■ **About this exercise**
A word-for-word transcription of the data below is required.

■ **Supplied material**
:::::
(* ===== verification/DhcpPacket.v ===== *)
(** * DHCP messages and configuration

    [src/virt/arcbox-dhcp/src/packet.rs] and [config.rs]: the wire format of the
    messages and the configuration whose values the replies carry. A [String] is
    the list of its bytes; durations are nanoseconds. *)

From Stdlib Require Import ZArith Lia.
From stdpp Require Import base numbers list strings.
From S2P Require Import Prelude Bits Checksum Bytes.

Open Scope Z_scope.

Module Dhcp.

(** ** Addresses as integers *)

(** [u32::from(ip)] and [Ipv4Addr::from(u32)]. *)
Definition u32_of (ip : Ipv4) : Z := ip_value ip.
Definition ip_of_u32 (v : Z) : Ipv4 :=
  MkIp (v / 16777216) (v / 65536 mod 256) (v / 256 mod 256) (v mod 256).

Definition UNSPECIFIED : Ipv4 := MkIp 0 0 0 0.
Definition BROADCAST : Ipv4 := MkIp 255 255 255 255.

(** ** Errors *)

Inductive DhcpError := Protocol (msg : string) | PoolExhausted.

(** ** Configuration *)

Record DhcpConfig := MkConfig {
  server_ip : Ipv4;
  netmask : Ipv4;
  gateway : Ipv4;
  dns_servers : list Ipv4;
  lease_duration : Z;
  pool_start : Ipv4;
  pool_end : Ipv4;
  domain_name : option (list Z)
}.
#[export] Instance eta_DhcpConfig : Eta DhcpConfig := {|
  eta c := MkConfig (server_ip c) (netmask c) (gateway c) (dns_servers c) (lease_duration c) (pool_start c)
    (pool_end c) (domain_name c);
  eta_ok := ltac:(by intros [])
|}.

(** Twenty-four hours. *)
Definition DEFAULT_LEASE_DURATION : Z := 86400 * 1000000000.

Definition saturating_add32 (a b : Z) : Z := Z.min (a + b) (u32_bound - 1).

Definition new_config (server_ip netmask : Ipv4) : DhcpConfig :=
  let netmask_u32 := u32_of netmask in
  let network := Z.land (u32_of server_ip) netmask_u32 in
  let broadcast := Z.lor network (not32 netmask_u32) in
  let server_u32 := u32_of server_ip in
  let host_min := saturating_add32 network 1 in
  let host_max := saturating_sub broadcast 1 in
  let pool_start_u32 := if host_min =? server_u32 then saturating_add32 host_min 1 else host_min in
  let pool_end_u32 := Z.min (saturating_add32 pool_start_u32 252) host_max in
  MkConfig server_ip netmask server_ip [server_ip] DEFAULT_LEASE_DURATION (ip_of_u32 pool_start_u32)
    (ip_of_u32 pool_end_u32) None.

Definition with_gateway (c : DhcpConfig) (g : Ipv4) : DhcpConfig := c <| gateway := g |>.
Definition with_dns_servers (c : DhcpConfig) (servers : list Ipv4) : DhcpConfig := c <| dns_servers := servers |>.
Definition with_lease_duration (c : DhcpConfig) (d : Z) : DhcpConfig := c <| lease_duration := d |>.
Definition with_pool_range (c : DhcpConfig) (s e : Ipv4) : DhcpConfig := c <| pool_start := s |> <| pool_end := e |>.
Definition with_domain_name (c : DhcpConfig) (name : list Z) : DhcpConfig := c <| domain_name := Some name |>.

(** ** Messages *)

Inductive DhcpMessageType := Discover | Offer | Request | Decline | Ack | Nak | Release | Inform.
#[export] Instance DhcpMessageType_eq_dec : EqDecision DhcpMessageType.
Proof. solve_decision. Defined.

(** [try_from(value).ok()] and [as u8]. *)
Definition message_type_of (value : Z) : option DhcpMessageType :=
  match value with
  | 1 => Some Discover | 2 => Some Offer | 3 => Some Request | 4 => Some Decline
  | 5 => Some Ack | 6 => Some Nak | 7 => Some Release | 8 => Some Inform
  | _ => None
  end.
Definition message_type_u8 (t : DhcpMessageType) : Z :=
  match t with
  | Discover => 1 | Offer => 2 | Request => 3 | Decline => 4 | Ack => 5 | Nak => 6 | Release => 7 | Inform => 8
  end.

Record DhcpPacket := MkPacket {
  op : Z;
  htype : Z;
  hlen : Z;
  hops : Z;
  xid : Z;
  secs : Z;
  flags : Z;
  ciaddr : Ipv4;
  yiaddr : Ipv4;
  siaddr : Ipv4;
  giaddr : Ipv4;
  chaddr : list Z;
  message_type : option DhcpMessageType;
  requested_ip : option Ipv4;
  hostname : option (list Z)
}.
#[export] Instance eta_DhcpPacket : Eta DhcpPacket := {|
  eta p := MkPacket (op p) (htype p) (hlen p) (hops p) (xid p) (secs p) (flags p) (ciaddr p) (yiaddr p) (siaddr p)
    (giaddr p) (chaddr p) (message_type p) (requested_ip p) (hostname p);
  eta_ok := ltac:(by intros [])
|}.

Definition MAGIC_COOKIE : list Z := [99; 130; 83; 99].
Definition MIN_SIZE : Z := 236.

Definition new_packet : DhcpPacket :=
  MkPacket 0 1 6 0 0 0 0 UNSPECIFIED UNSPECIFIED UNSPECIFIED UNSPECIFIED (replicate 16 0) None None None.

(** [String::from_utf8(bytes).ok()]: well-formed UTF-8, without overlong forms
    and surrogates. *)
Definition cont (b : Z) : bool := (0x80 <=? b) && (b <=? 0xBF).
Fixpoint utf8 (l : list Z) : bool :=
  match l with
  | [] => true
  | a :: l =>
      if a <? 0x80 then utf8 l
      else match l with
      | b :: l =>
          if (0xC2 <=? a) && (a <=? 0xDF) then cont b && utf8 l
          else match l with
          | c :: l =>
              if (0xE0 <=? a) && (a <=? 0xEF) then
                ((if a =? 0xE0 then 0xA0 else 0x80) <=? b) && (b <=? (if a =? 0xED then 0x9F else 0xBF)) &&
                cont c && utf8 l
              else match l with
              | d :: l =>
                  (0xF0 <=? a) && (a <=? 0xF4) && ((if a =? 0xF0 then 0x90 else 0x80) <=? b) &&
                  (b <=? (if a =? 0xF4 then 0x8F else 0xBF)) && cont c && cont d && utf8 l
              | [] => false
              end
          | [] => false
          end
      | [] => false
      end
  end.
Definition from_utf8 (bytes : list Z) : option (list Z) := if utf8 bytes then Some bytes else None.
:::::
■ **Worked solution**
(* ===== verification/DhcpPacket.v ===== *)
(** * DHCP messages and configuration

    [src/virt/arcbox-dhcp/src/packet.rs] and [config.rs]: the wire format of the
    messages and the configuration whose values the replies carry. A [String] is
    the list of its bytes; durations are nanoseconds. *)

From Stdlib Require Import ZArith Lia.
From stdpp Require Import base numbers list strings.
From S2P Require Import Prelude Bits Checksum Bytes.

Open Scope Z_scope.

Module Dhcp.

(** ** Addresses as integers *)

(** [u32::from(ip)] and [Ipv4Addr::from(u32)]. *)
Definition u32_of (ip : Ipv4) : Z := ip_value ip.
Definition ip_of_u32 (v : Z) : Ipv4 :=
  MkIp (v / 16777216) (v / 65536 mod 256) (v / 256 mod 256) (v mod 256).

Definition UNSPECIFIED : Ipv4 := MkIp 0 0 0 0.
Definition BROADCAST : Ipv4 := MkIp 255 255 255 255.

(** ** Errors *)

Inductive DhcpError := Protocol (msg : string) | PoolExhausted.

(** ** Configuration *)

Record DhcpConfig := MkConfig {
  server_ip : Ipv4;
  netmask : Ipv4;
  gateway : Ipv4;
  dns_servers : list Ipv4;
  lease_duration : Z;
  pool_start : Ipv4;
  pool_end : Ipv4;
  domain_name : option (list Z)
}.
#[export] Instance eta_DhcpConfig : Eta DhcpConfig := {|
  eta c := MkConfig (server_ip c) (netmask c) (gateway c) (dns_servers c) (lease_duration c) (pool_start c)
    (pool_end c) (domain_name c);
  eta_ok := ltac:(by intros [])
|}.

(** Twenty-four hours. *)
Definition DEFAULT_LEASE_DURATION : Z := 86400 * 1000000000.

Definition saturating_add32 (a b : Z) : Z := Z.min (a + b) (u32_bound - 1).

Definition new_config (server_ip netmask : Ipv4) : DhcpConfig :=
  let netmask_u32 := u32_of netmask in
  let network := Z.land (u32_of server_ip) netmask_u32 in
  let broadcast := Z.lor network (not32 netmask_u32) in
  let server_u32 := u32_of server_ip in
  let host_min := saturating_add32 network 1 in
  let host_max := saturating_sub broadcast 1 in
  let pool_start_u32 := if host_min =? server_u32 then saturating_add32 host_min 1 else host_min in
  let pool_end_u32 := Z.min (saturating_add32 pool_start_u32 252) host_max in
  MkConfig server_ip netmask server_ip [server_ip] DEFAULT_LEASE_DURATION (ip_of_u32 pool_start_u32)
    (ip_of_u32 pool_end_u32) None.

Definition with_gateway (c : DhcpConfig) (g : Ipv4) : DhcpConfig := c <| gateway := g |>.
Definition with_dns_servers (c : DhcpConfig) (servers : list Ipv4) : DhcpConfig := c <| dns_servers := servers |>.
Definition with_lease_duration (c : DhcpConfig) (d : Z) : DhcpConfig := c <| lease_duration := d |>.
Definition with_pool_range (c : DhcpConfig) (s e : Ipv4) : DhcpConfig := c <| pool_start := s |> <| pool_end := e |>.
Definition with_domain_name (c : DhcpConfig) (name : list Z) : DhcpConfig := c <| domain_name := Some name |>.

(** ** Messages *)

Inductive DhcpMessageType := Discover | Offer | Request | Decline | Ack | Nak | Release | Inform.
#[export] Instance DhcpMessageType_eq_dec : EqDecision DhcpMessageType.
Proof. solve_decision. Defined.

(** [try_from(value).ok()] and [as u8]. *)
Definition message_type_of (value : Z) : option DhcpMessageType :=
  match value with
  | 1 => Some Discover | 2 => Some Offer | 3 => Some Request | 4 => Some Decline
  | 5 => Some Ack | 6 => Some Nak | 7 => Some Release | 8 => Some Inform
  | _ => None
  end.
Definition message_type_u8 (t : DhcpMessageType) : Z :=
  match t with
  | Discover => 1 | Offer => 2 | Request => 3 | Decline => 4 | Ack => 5 | Nak => 6 | Release => 7 | Inform => 8
  end.

Record DhcpPacket := MkPacket {
  op : Z;
  htype : Z;
  hlen : Z;
  hops : Z;
  xid : Z;
  secs : Z;
  flags : Z;
  ciaddr : Ipv4;
  yiaddr : Ipv4;
  siaddr : Ipv4;
  giaddr : Ipv4;
  chaddr : list Z;
  message_type : option DhcpMessageType;
  requested_ip : option Ipv4;
  hostname : option (list Z)
}.
#[export] Instance eta_DhcpPacket : Eta DhcpPacket := {|
  eta p := MkPacket (op p) (htype p) (hlen p) (hops p) (xid p) (secs p) (flags p) (ciaddr p) (yiaddr p) (siaddr p)
    (giaddr p) (chaddr p) (message_type p) (requested_ip p) (hostname p);
  eta_ok := ltac:(by intros [])
|}.

Definition MAGIC_COOKIE : list Z := [99; 130; 83; 99].
Definition MIN_SIZE : Z := 236.

Definition new_packet : DhcpPacket :=
  MkPacket 0 1 6 0 0 0 0 UNSPECIFIED UNSPECIFIED UNSPECIFIED UNSPECIFIED (replicate 16 0) None None None.

(** [String::from_utf8(bytes).ok()]: well-formed UTF-8, without overlong forms
    and surrogates. *)
Definition cont (b : Z) : bool := (0x80 <=? b) && (b <=? 0xBF).
Fixpoint utf8 (l : list Z) : bool :=
  match l with
  | [] => true
  | a :: l =>
      if a <? 0x80 then utf8 l
      else match l with
      | b :: l =>
          if (0xC2 <=? a) && (a <=? 0xDF) then cont b && utf8 l
          else match l with
          | c :: l =>
              if (0xE0 <=? a) && (a <=? 0xEF) then
                ((if a =? 0xE0 then 0xA0 else 0x80) <=? b) && (b <=? (if a =? 0xED then 0x9F else 0xBF)) &&
                cont c && utf8 l
              else match l with
              | d :: l =>
                  (0xF0 <=? a) && (a <=? 0xF4) && ((if a =? 0xF0 then 0x90 else 0x80) <=? b) &&
                  (b <=? (if a =? 0xF4 then 0x8F else 0xBF)) && cont c && cont d && utf8 l
              | [] => false
              end
          | [] => false
          end
      | [] => false
      end
  end.
Definition from_utf8 (bytes : list Z) : option (list Z) := if utf8 bytes then Some bytes else None.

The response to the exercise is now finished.